We live in a digitally-dependent world, and the pandemic has only accelerated the mass digital migration. With every personal device that we connect, another pathway gets opened as an access point for fraudsters.

As people move fluidly between physical and digital interactions, static identities are no longer sufficient to verify people, their actions or intentions. But with technology, progressive policies and consumer education, we can create a trustworthy digital identity ecosystem that improves the security, privacy and convenience of identification — a critical step in instilling confidence in global connectivity.

Security leaders need to harness the power of digital identity and identity literacy and take steps to move businesses and society forward. We can ensure that everyone benefits from broadening the definition of identity —beyond a name, a citizenship, a gender — while also making identity more universally understood.

What’s keeping businesses from moving forward? For starters, a belief that identity verification operates as a siloed operational task. We are also held back by costly, inefficient legacy systems averse to innovation, organizations that have difficulty designing a vision for the future while managing through today’s crisis, and competitive mindsets that caution against collaboration and a trusted verification ecosystem. Finally there’s too much tension in highly regulated industries like banking, manufacturing, and medical care, where governance, outdated policies and regulation slow down progress.

Looking ahead, there are five ways cybersecurity leaders can focus to drive a greater understanding of these barriers and higher adoption of technology that’s no longer an alternative to analog processes, but more accurate and resilient.

  • Embrace adaptive identities and contextual privacy.

Our identities are dynamic—shifting and adapting as we evolve through our lives—and we should also have adaptive security and authentication solutions that change as we change. We must begin to embrace the future of adaptive identities, which will include important identity documents like driver’s licenses and passports, but also new solutions to capture and connect contextual identity signals that suit the natural flow of our lives as consumers and citizens.

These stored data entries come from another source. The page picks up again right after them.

(** The loop of [obus_io_write_buffer]: the bytes [bs] left to write; code,
    bytes accepted, script left. *)
Fixpoint write_loop (script : list sys_write) (bs : list Z) (wire : list Z) (nbr_written : Z)
  : M (Z * Z * list Z * list sys_write) :=
  match bs with
  | [] => mret (0, nbr_written, wire, script)
  | _ =>
    match script with
    | [] => m_undef
    | WriteError e :: script' =>
      if e =? EINTR then write_loop script' bs wire nbr_written
      else mret (- e, nbr_written, wire, script')
    | Accepted n :: script' =>
      let n := Z.max 0 (Z.min n (Z.of_nat (length bs))) in
      write_loop script' (drop (Z.to_nat n) bs) (wire ++ take (Z.to_nat n) bs) (nbr_written + n)
    end
  end.

Definition obus_io_write_buffer (script : list sys_write) (io : obus_io) (p : positive)
    (offset : Z) : M (Z * Z * obus_io * list sys_write) :=
  b ← get_buf (io_pool io) p;
  let size := u64 (obus_buffer_length b - offset) in
  bs ← data_slice b offset size;
  '(ret, n, wire, script) ← write_loop script bs (io_wire io) 0;
  mret (ret, n, with_wire io wire, script).

Definition obus_io_write_buffer_complete (io : obus_io) (status : obus_io_status) : M obus_io :=
  match io_write_buffers io with
  | [] => mret io
  | p :: l =>
    '(_, pl) ← obus_buffer_unref (io_pool io) p;
    let io := with_queue (with_pool io pl) l in
    let io := with_written io 0 in
    mret (with_calls io (io_calls io ++ [(status, p)]))
  end.

Definition obus_io_write_timer (io : obus_io) : M obus_io :=
  obus_io_write_buffer_complete (with_timer io false) OBUS_IO_TIMEOUT.

(** The drain loop; every turn but the last removes the first buffer. *)
Fixpoint drain (fuel : nat) (script : list sys_write) (io : obus_io)
  : M (obus_io * list sys_write) :=
  match fuel with
  | O => m_undef
  | S fuel' =>
    match io_write_buffers io with
    | [] => mret (io, script)
    | p :: _ =>
      '(ret, n, io, script) ← obus_io_write_buffer script io p (io_nbr_written io);
      if ret =? - EAGAIN then mret (with_written io (u64 (io_nbr_written io + n)), script)
      else
        io ← obus_io_write_buffer_complete io (if ret =? 0 then OBUS_IO_OK else OBUS_IO_ERROR);
        drain fuel' script io
    end
  end.

(** [error] and [ready]: the tests of the loop events. *)
Definition obus_io_write_events (script : list sys_write) (error ready : bool) (io : obus_io)
  : M (obus_io * list sys_write) :=
  let io := with_timer io false in
  if error then io ← obus_io_write_buffer_complete io OBUS_IO_ERROR; mret (io, script) else
  if negb ready then mret (io, script) else
  '(io, script) ← drain (S (length (io_write_buffers io))) script io;
  match io_write_buffers io with
  | [] => mret (with_fd_used io false, script)
  | _ => mret (with_timer io true, script)
  end.

Definition IO_BUFFER_SIZE : Z := 24.

(** [obus_io_buffer_new]: the wrapper takes a reference. *)
Definition obus_io_buffer_new (io : obus_io) (p : positive) : M (option obus_io) :=
  a ← m_alloc IO_BUFFER_SIZE;
  match a with
  | None => mret None
  | Some _ => pl ← obus_buffer_ref (io_pool io) p; mret (Some (with_pool io pl))
  end.

Definition obus_io_write (script : list sys_write) (io : obus_io) (p : positive)
  : M (Z * obus_io * list sys_write) :=
  match io_write_buffers io with
  | _ :: _ =>
    r ← obus_io_buffer_new io p;
    match r with
    | None => mret (- ENOMEM, io, script)
    | Some io => mret (- EAGAIN, with_queue io (io_write_buffers io ++ [p]), script)
    end
  | [] =>
    '(ret, n, io, script) ← obus_io_write_buffer script io p 0;
    if ret =? - EAGAIN then
      r ← obus_io_buffer_new io p;
      match r with
      | None => mret (- ENOMEM, io, script)
      | Some io =>
        let io := with_timer (with_fd_used io true) true in
        mret (ret, with_written (with_queue io (io_write_buffers io ++ [p])) n, script)
      end
    else mret (ret, io, script)
  end.

(** Every pending buffer loses the reference of its wrapper. *)
Definition obus_io_destroy (io : obus_io) : M obus_io :=
  pl ← for_all (io_write_buffers io) (fun p pl => '(_, pl) ← obus_buffer_unref pl p; mret pl)
         (io_pool io);
  mret (with_timer (with_fd_used (with_queue (with_pool io pl) []) false) false).
End Write.

(** ** The stream of bytes and the order of completions *)

Definition content (pl : pool) (p : positive) : list Z :=
  match pl_bufs pl !! p with Some b => buf_bytes b | None => [] end.

Definition queued (pl : pool) (l : list positive) : list Z := concat (map (content pl) l).

(** The bytes accepted for writing and not yet taken by the kernel. *)
Definition pending (io : obus_io) : list Z :=
  drop (Z.to_nat (io_nbr_written io)) (queued (io_pool io) (io_write_buffers io)).

Definition occurrences (p : positive) (l : list positive) : Z :=
  Z.of_nat (length (filter (fun q => q = p) l)).

(** The queue holds a reference for each of its entries, on top of the one the
    caller holds on the buffers [held]; the bytes written are within the first
    buffer. *)
Record io_wf (held : list positive) (io : obus_io) : Prop := {
  iw_pool : pool_wf (io_pool io);
  iw_refs : forall p, occurrences p (io_write_buffers io) + (if decide (p ∈ held) then 1 else 0)
              <= refs (io_pool io) p;
  iw_written : 0 <= io_nbr_written io;
  iw_first : match io_write_buffers io with
    | [] => io_nbr_written io = 0
    | p :: _ => io_nbr_written io <= Z.of_nat (length (content (io_pool io) p))
    end
}.

(** A kernel that ends up refusing more bytes for now: no call is left without
    an answer. *)
Definition blocks (script : list sys_write) : Prop :=
  WriteError EAGAIN ∈ script /\
  Forall (fun s => match s with WriteError e => 0 < e | Accepted _ => True end) script.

  • Design for physical and digital security.

Physical and digital security will increasingly tie together as virtual and in-person experiences blur. There are real-world implications to cyberattacks and breaches, and this will force enterprises to assume responsibility for digital security. At the same time, technology products exist to help securely automate many in-person tasks linked to our physical identity, such as DMV appointments, voting, doctor visits, remote work access, and real estate closings. Just as there are now “card-not-present” transactions, the dualized future calls for the ability to securely perform person-not-present transactions. We can design this by curating technology, mashing up verification systems and creating trusted partnerships.

  • Acknowledge that "things" need an identity, too.

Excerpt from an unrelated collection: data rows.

(** C3: header detection always ends, and synchronises on any stream.  When
    the unread bytes hold a header (magic and a known type), it returns 0 with
    the first one, everything before it dropped; otherwise it returns -EAGAIN
    and keeps the last 8 bytes, which is enough: a header that later bytes
    complete starts within them. *)
Theorem decode_header_finds_first d b m :
  buf_wf b -> buf_pos b <= buf_length b ->
  wp (obus_packet_decode_header d b)
     (fun r _ => let '(ret, d', b') := r in
        buf_wf b' /\
        match find_header (buf_rest b) with
        | Some (i, (size, type)) =>
          ret = 0 /\ d_hdr d' = Header obus_magic size type /\ d_hdr_valid d' = true /\
          header_at (buf_bytes b') = Some (size, type) /\
          buf_bytes b' = drop (Z.to_nat (buf_pos b) + i) (buf_bytes b) /\
          buf_pos b' = OBUS_PKT_HDR_SIZE /\
          (forall j, (j < i)%nat -> header_at (drop j (buf_rest b)) = None)
        | None =>
          ret = - EAGAIN /\ d_hdr_valid d' = d_hdr_valid d /\
          buf_bytes b' = drop (length (buf_bytes b) - 8) (buf_bytes b) /\
          forall more i h, header_at (drop i (buf_rest b ++ more)) = Some h ->
            (length (buf_rest b) <= i + 8)%nat
        end) m.
Proof.
  intros W Hp. unfold obus_packet_decode_header, scan_fuel. wf_facts b W.
  eapply wp_mono; [apply wp_header_scan; [done|done|rewrite <- length_buf_rest by done; lia]|].
  intros [[ret d'] b'] m' [_ (W' & _ & _ & HP)]. split; [done|].
  destruct (find_header (buf_rest b)) as [[i [size type]]|] eqn:E.
  - destruct HP as (-> & -> & Hb & Hpos). destruct (find_header_Some _ _ _ E) as [Hh _].
    split_and!; [done..| |done|done|].
    + rewrite Hb. unfold buf_rest in Hh. by rewrite drop_drop in Hh.
    + clear -E. revert i E. induction (buf_rest b) as [|x l IH]; intros i E j Hj; [done|].
      cbn [find_header] in E. destruct (header_at (x :: l)) eqn:Eh; [injection E as <- _; lia|].
      destruct (find_header l) as [[k h]|]; [|done]. injection E as <- ->.
      destruct j as [|j]; [done|]. cbn. apply (IH k eq_refl). lia.
  - destruct HP as (-> & Hv & _ & Hb & _). split_and!; [done..|].
    intros more i h Hh. destruct (Nat.le_gt_cases (length (buf_rest b)) (i + 8)) as [|Hlt]; [done|exfalso].
    rewrite drop_app_le in Hh by lia. pose proof (find_header_None _ i E) as Hn.
    assert (9 <= length (drop i (buf_rest b)))%nat as H9 by (rewrite length_drop; lia).
    destruct (drop i (buf_rest b)) as [|a0 [|a1 [|a2 [|a3 [|a4 [|a5 [|a6 [|a7 [|a8 l]]]]]]]]];
      cbn [length] in H9; try lia. cbn [app] in Hh. cbn [header_at] in Hn, Hh. congruence.
Qed.

(** Reading a connection request from a buffer that holds one. *)
Lemma wp_read_conreq `{!AmpleMemory AL} oc ob crc d rb script rest fuel w m :
  mem_wf m -> wire_string oc -> wire_string ob -> 0 <= crc < 2 ^ 32 ->
  packet_size (conreq_wire oc ob crc) < 2 ^ 32 -> buf_wf rb -> buf_pos rb = 0 ->
  buf_bytes rb = packet_wire OBUS_PKT_CONREQ (conreq_wire oc ob crc) ++ rest -> d_hdr_valid d = false ->
  wpw (obus_packet_decoder_read (S fuel) d rb script)
      (fun x _ m2 => let '(ret, info, d', rb', script') := x in
         ret = 0 /\ script' = script /\ d_hdr_valid d' = false /\ buf_bytes rb' = rest /\
         exists bus' client', info = Some (InfoConreq (Conreq OBUS_PROTOCOL_VERSION bus' crc client')) /\
           cstr_chars m2 bus' = Some ob /\ cstr_chars m2 client' = Some oc) w m.
Proof.
  intros Wm' Wc Wb Hcrc Hs Wr Hp Hrb Hd.
  eapply wpw_mono; [eapply (wp_decoder_read fuel d rb script OBUS_PKT_CONREQ (conreq_wire oc ob crc) rest
    (fun info _ m2 => exists bus' client',
       info = Some (InfoConreq (Conreq OBUS_PROTOCOL_VERSION bus' crc client')) /\
       cstr_chars m2 bus' = Some ob /\ cstr_chars m2 client' = Some oc)); try done|].
  2:{ intros [[[[ret' info] d'] rb'] script'] w' m2 (? & ? & ? & ? & _ & _ & ?). by split_and!. }
  intros b1 W1 Hp1 Hr1. cbn [decode_payload_of Z.eqb OBUS_PKT_CONREQ].
  unfold conreq_wire in Hr1. rewrite <- !app_assoc in Hr1.
  apply wpw_bind, wpw_lift. unfold obus_packet_conreq_decode.
  destruct (after_read _ _ _ W1 Hr1) as [W2 Hr2].
  apply wp_bind. eapply wp_mono; [eapply (reads_u8 OBUS_PROTOCOL_VERSION); [done|exact Hr1]|].
  intros r m2 [-> ->]. set (b2 := with_pos b1 _) in *.
  destruct (after_read _ _ _ W2 Hr2) as [W3 Hr3].
  apply wp_bind. eapply wp_mono; [eapply (reads_string b2 _ ob); [done|done|exact Hr2]|].
  intros r m3 (bus' & -> & Hn & Hbus). set (b3 := with_pos b2 _) in *. cbn [failed Z.ltb Z.compare].
  pose proof (new_string_grows _ _ _ Wm' Hn) as G3.
  destruct (after_read _ _ _ W3 Hr3) as [W4 Hr4].
  apply wp_bind. eapply wp_mono; [eapply (reads_u32 crc); [done|done|exact Hr3]|].
  intros r m4 [-> ->]. set (b4 := with_pos b3 _) in *.
  destruct (after_read _ _ _ W4 Hr4) as [W5 Hr5].
  apply wp_bind. eapply wp_mono; [eapply (reads_string b4 _ oc); [done|done|exact Hr4]|].
  intros r m5 (client' & -> & Hn' & Hcl). set (b5 := with_pos b4 _) in *. cbn [failed Z.ltb Z.compare].
  pose proof (new_string_grows _ _ _ (grows_wf _ _ G3) Hn') as G5.
  apply wp_ret, wpw_ret. split; [done|]. split.
  - exists (buf_pos b5). split; [done|]. split; [apply W5|]. apply W5.
  - exists bus', client'. split; [done|]. split; [|done]. by eapply cstr_chars_grows.
Qed.

(** A connection request crosses the wire: the bytes the client encodes,
    followed by anything, make the decoder of the server return 0 with the
    protocol version, the same crc and fresh copies of the two names, and
    leave exactly what followed, without reading the descriptor. *)
Theorem conreq_roundtrip `{!AmpleMemory AL} client bus crc oc ob b m :
  mem_wf m -> buf_wf b -> cstr_chars m client = Some oc -> wire_string oc ->
  cstr_chars m bus = Some ob -> wire_string ob -> 0 <= crc < 2 ^ 32 ->
  packet_size (conreq_wire oc ob crc) < 2 ^ 32 ->
  wp (obus_packet_conreq_encode b client bus crc)
     (fun r m' => fst r = 0 /\
        forall d rb script rest fuel w,
          buf_wf rb -> buf_pos rb = 0 -> buf_bytes rb = buf_bytes (snd r) ++ rest ->
          d_hdr_valid d = false ->
          wpw (obus_packet_decoder_read (S fuel) d rb script)
              (fun x _ m2 => let '(ret, info, d', rb', script') := x in
                 ret = 0 /\ script' = script /\ d_hdr_valid d' = false /\ buf_bytes rb' = rest /\
                 exists bus' client', info = Some (InfoConreq (Conreq OBUS_PROTOCOL_VERSION bus' crc client')) /\
                   cstr_chars m2 bus' = Some ob /\ cstr_chars m2 client' = Some oc) w m') m.
Proof.
  intros Wm W Hc Wc Hb Wb Hcrc Hs. unfold obus_packet_conreq_encode.
  eapply wp_mono; [by eapply wp_encode_packet; [by apply emits_conreq|..]|].
  intros [ret b'] m' (Hm & _ & _ & _ & [[Hr Hbytes]|[_ Hr]]); cbn [fst snd] in *;
    [|exfalso; eapply ample_not_refused; [|exact Hr]; unfold PTRDIFF_MAX; lia].
  split; [done|]. intros d rb script rest fuel w Wr Hp Hrb Hd. rewrite Hbytes in Hrb.
  apply wp_read_conreq; try done. by eapply same_blocks_wf.
Qed.

(** C16: an object crosses the wire, where no allocation is refused.  The packet that announces an object of a
    known description makes the decoder of the other side return 0 and a new
    object of its own: same description, same handle, not registered, its
    handlers empty, its info structure with the contents of the sent one.  No
    other object of the receiver changes, and what followed the packet stays. *)
Theorem object_add_roundtrip `{!AmpleMemory AL} p o cs b w m :
  mem_wf m -> buf_wf b -> w_objs w !! p = Some o -> object_sound m o cs ->
  packet_size (object_wire o cs) < 2 ^ 32 ->
  wpw (obus_packet_add_encode b p)
      (fun r w' m' => fst r = 0 /\ w' = w /\
         forall d dec rb script rest fuel wr,
           bus_loaded d wr -> ob_desc o ∈ bd_objects d ->
           buf_wf rb -> buf_pos rb = 0 -> buf_bytes rb = buf_bytes (snd r) ++ rest ->
           d_hdr_valid dec = false ->
           wpw (obus_packet_decoder_read (S fuel) dec rb script)
               (fun x w2 m2 => let '(ret, info, dec', rb', script') := x in
                  ret = 0 /\ script' = script /\ d_hdr_valid dec' = false /\ buf_bytes rb' = rest /\
                  info = Some (InfoAdd (w_next wr)) /\
                  exists o', w_objs w2 = <[w_next wr := o']> (w_objs wr) /\
                    ob_desc o' = ob_desc o /\ ob_handle o' = ob_handle o /\
                    ob_is_registered o' = false /\ Forall (eq 0) (ob_handlers o') /\
                    struct_shape (ob_info o') /\
                    struct_denotes m2 (ob_info o') (struct_back (od_info_desc (ob_desc o)) cs)) wr m')
      w m.
Proof.
  intros Wm W Hp S Hs. unfold obus_packet_add_encode. apply wpw_bind. eapply wpw_lookup; [exact Hp|].
  apply wpw_lift. eapply wp_mono; [by eapply wp_encode_packet; [by apply emits_object|..]|].
  intros [ret b'] m' (Hm & _ & _ & _ & [[Hr Hbytes]|[_ Hr]]); cbn [fst snd] in *;
    [|exfalso; eapply ample_not_refused; [|exact Hr]; unfold PTRDIFF_MAX; lia].
  split_and!; [done..|]. intros d dec rb script rest fuel wr HL Hin Wr Hpos Hrb Hd. rewrite Hbytes in Hrb.
  assert (mem_wf m') as Wm' by by eapply same_blocks_wf.
  eapply wpw_mono; [eapply (wp_decoder_read fuel dec rb script OBUS_PKT_ADD (object_wire o cs) rest
    (fun info w2 m2 => info = Some (InfoAdd (w_next wr)) /\
       exists o', w_objs w2 = <[w_next wr := o']> (w_objs wr) /\
         ob_desc o' = ob_desc o /\ ob_handle o' = ob_handle o /\
         ob_is_registered o' = false /\ Forall (eq 0) (ob_handlers o') /\
         struct_shape (ob_info o') /\
         struct_denotes m2 (ob_info o') (struct_back (od_info_desc (ob_desc o)) cs))); try done|].
  2:{ intros [[[[ret' info] d'] rb'] script'] w' m2 (? & (? & ?) & ? & ? & _ & _ & ?). by split_and!. }
  intros b1 W1 Hp1 Hr1. unfold decode_payload_of, map_info, obus_packet_add_decode, or_enoent.
  cbn [Z.eqb OBUS_PKT_ADD OBUS_PKT_CONREQ OBUS_PKT_CONRESP].
  destruct (after_read _ _ _ W1 Hr1) as [W2 _].
  apply wpw_bind, wpw_bind. eapply wp_object_add_decode; [exact S|exact HL|done..|exact Hr1|].
  intros st m2 G SS SD. apply wpw_ret, wpw_ret. split; [done|]. split.
  - eexists. split; [reflexivity|]. apply W2.
  - split; [done|]. eexists. split; [reflexivity|]. cbn. split_and!; [done..| |done|done].
    by apply Forall_replicate.
Qed.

We have arrived at a moment when our behavior and choices are captured by “things”—our phones, computers, cars, TVs and wearable tech—and these devices and machines are now influencing our financial well-being, our right to participate in sports, our right to access restaurants and buildings, and our right to cross state and country borders. Verifying that these devices belong to us and that it’s our behavior they’re capturing will become a critical piece of a bigger identity picture.

  • Collaborate to compete.

Would anyone have guessed a year ago that Apple and Google would share data? Probably not, but as COVID-19 spread they broke down rivalries to fight a common enemy. The same concept applies in fighting synthetic identity fraud, which we cannot defeat entity by entity, individual by individual—but as a unified, global consortium working to detect fraud.

  • Make it personal.

Identity has been a niche for so long, but in fact it’s relevant to every single person. As business leaders, the more we can step back from our corporate mindset and consider our own daily routine—the breadcrumbs we leave behind as we shop, sign up, send money, log in—the more we’ll understand that identity does not function as a niche. It’s a basic right and invaluable key to how society and commerce come together. If we design for privacy, choice and access—embracing cutting-edge protocols and encryption methods for protecting data—we’ll solve important business issues simultaneously for ourselves and our companies.

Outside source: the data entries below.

Lemma event_roundtrip_witness :
  wpw (obus_packet_event_encode wit_buf 1)
      (fun r w' m' => fst r = 0 /\
         forall d q o' wr rb, knows_object d wit_rich_obj q o' wr m' -> buf_wf rb -> buf_pos rb = 0 ->
           buf_bytes rb = buf_bytes (snd r) ++ [] ->
           wpw (obus_packet_decoder_read 1 wit_decoder rb [])
               (fun x w2 m2 => let '(ret, info, _, _, _) := x in
                  ret = 0 /\ info = Some (InfoEvent (w_next wr)) /\
                  exists st, w_evts w2 !! w_next wr = Some (received_event wit_event q st) /\
                    struct_denotes m2 st (struct_back wit_desc wit_contents)) wr m') wit_sent_evt_w wit_mem.
Proof.
  eapply wpw_mono; [apply (event_roundtrip 1 wit_sent_evt wit_rich_obj wit_contents wit_buf wit_sent_evt_w wit_mem)|].
  - exact wit_mem_wf.
  - exact wit_buf_wf.
  - reflexivity.
  - reflexivity.
  - exact wit_evt_sound.
  - vm_compute. reflexivity.
  - intros [ret b'] w' m' (Hr & _ & H). split; [exact Hr|]. intros d q o' wr rb K Wr Hp Hb.
    eapply wpw_mono; [apply (H d q o' wit_decoder rb [] [] 0%nat wr K Wr Hp Hb eq_refl)|].
    intros [[[[ret' info] d'] rb'] sc'] w2 m2 (H1 & _ & _ & _ & H2 & st & -> & _ & H3).
    split; [exact H1|]. split; [exact H2|]. exists st. split; [cbn; apply lookup_insert_eq|exact H3].
Defined.
End Witnesses.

We must shift our perceptions of cybersecurity and show how it ties to human identities. Think of cybersecurity as an emotional and relatable practice informed by math and technology to protect people and businesses. Verifying identities stands at the core of cybersecurity because it sits at the intersection of experience, fraud detection, risk and growth. It’s a strategic, cross-functional imperative to the e-business agenda, not just a surgical moment in time for one department, one customer or one employee. We should design for a world where verifying identities becomes invisible, requiring no action from an individual.